> _Work instructions_
Across the entries below, work out how many lines contain "ActionRedactFields". Please give the number only.

[Saved entries]
(* ===== verification/Retention.v ===== *)
(** * Retention

    [src/retention.go] and [src/retention_errors.go]: policies, the sweep of the
    log with its resume frontier, the guard of keys shared with events out of
    scope, the revocation, and the checkpoint.  The hooks of the policies act on
    the application's state [R] and are kept as a trace.  Other writers append
    to the log before each read. *)

From S2P Require Import Prelude.
From S2P Require Import Types.
From S2P Require Import Common.
From S2P Require Import Crypto.
From S2P Require Import Subject.
From S2P Require Import FieldEncryption.
From S2P Require Import Revocation.
From S2P Require Import MemoryAdmin.
From S2P Require Import EventLog.
From S2P Require Import EventStore.
From S2P Require Import AuditMiddleware.
From S2P Require Import Projection.
From S2P Require Import SubjectResolver.

(** ** Policies *)

(** An [int]: other values are possible and do nothing. *)
Inductive RetentionAction := ActionShred | ActionRedactFields | ActionAnonymize | ActionOther (n : Z).

Definition RetentionAction_String (a : RetentionAction) : string :=
  match a with
  | ActionShred => "Shred"
  | ActionRedactFields => "RedactFields"
  | ActionAnonymize => "Anonymize"
  | ActionOther _ => "Unknown"
  end.

Record RetentionPolicy (R : Type) := mkRetentionPolicy {
  pol_Name : string;
  pol_Category : string;
  pol_StreamPrefix : string;
  pol_EventTypes : list string;
  pol_TenantID : string;
  pol_MaxAge : Duration;
  pol_Action : RetentionAction;
  pol_Fields : list string;
  pol_Apply : option (Env → StoredEvent → R → R * option error);
}.
Arguments mkRetentionPolicy {R} _ _ _ _ _ _ _ _ _.
Arguments pol_Name {R} _.
Arguments pol_Category {R} _.
Arguments pol_StreamPrefix {R} _.
Arguments pol_EventTypes {R} _.
Arguments pol_TenantID {R} _.
Arguments pol_MaxAge {R} _.
Arguments pol_Action {R} _.
Arguments pol_Fields {R} _.
Arguments pol_Apply {R} _.

(** The text before the first hyphen, unless it is empty. *)
Definition streamCategory (streamID : string) : string :=
  match String.index 0 "-" streamID with
  | Some (S _ as i) => String.substring 0 i streamID
  | _ => streamID
  end.

Section Policies.
Context {R : Type}.
Implicit Types p : RetentionPolicy R.

Definition unscoped p : bool :=
  bool_decide (pol_Category p = "") && bool_decide (pol_StreamPrefix p = "") &&
  bool_decide (length (pol_EventTypes p) = 0%nat) && bool_decide (pol_TenantID p = "") && (pol_MaxAge p <=? 0).

Definition delegates p : bool :=
  match pol_Action p with ActionRedactFields | ActionAnonymize => true | _ => false end.

(** nil is [None]. *)
Definition Validate p : option error :=
  if unscoped p then Some (Wrapf "mink: retention policy %q: %w" ErrRetentionUnscopedPolicy)
  else
    match pol_Apply p with
    | None => if delegates p
              then Some (Errorf "mink: retention policy %q uses %s but has no Apply hook — it would silently skip every match (go-mink cannot mutate append-only rows; provide Apply to redact/anonymize read models or external stores)")
              else None
    | Some _ => None
    end.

> _Expected answer_
3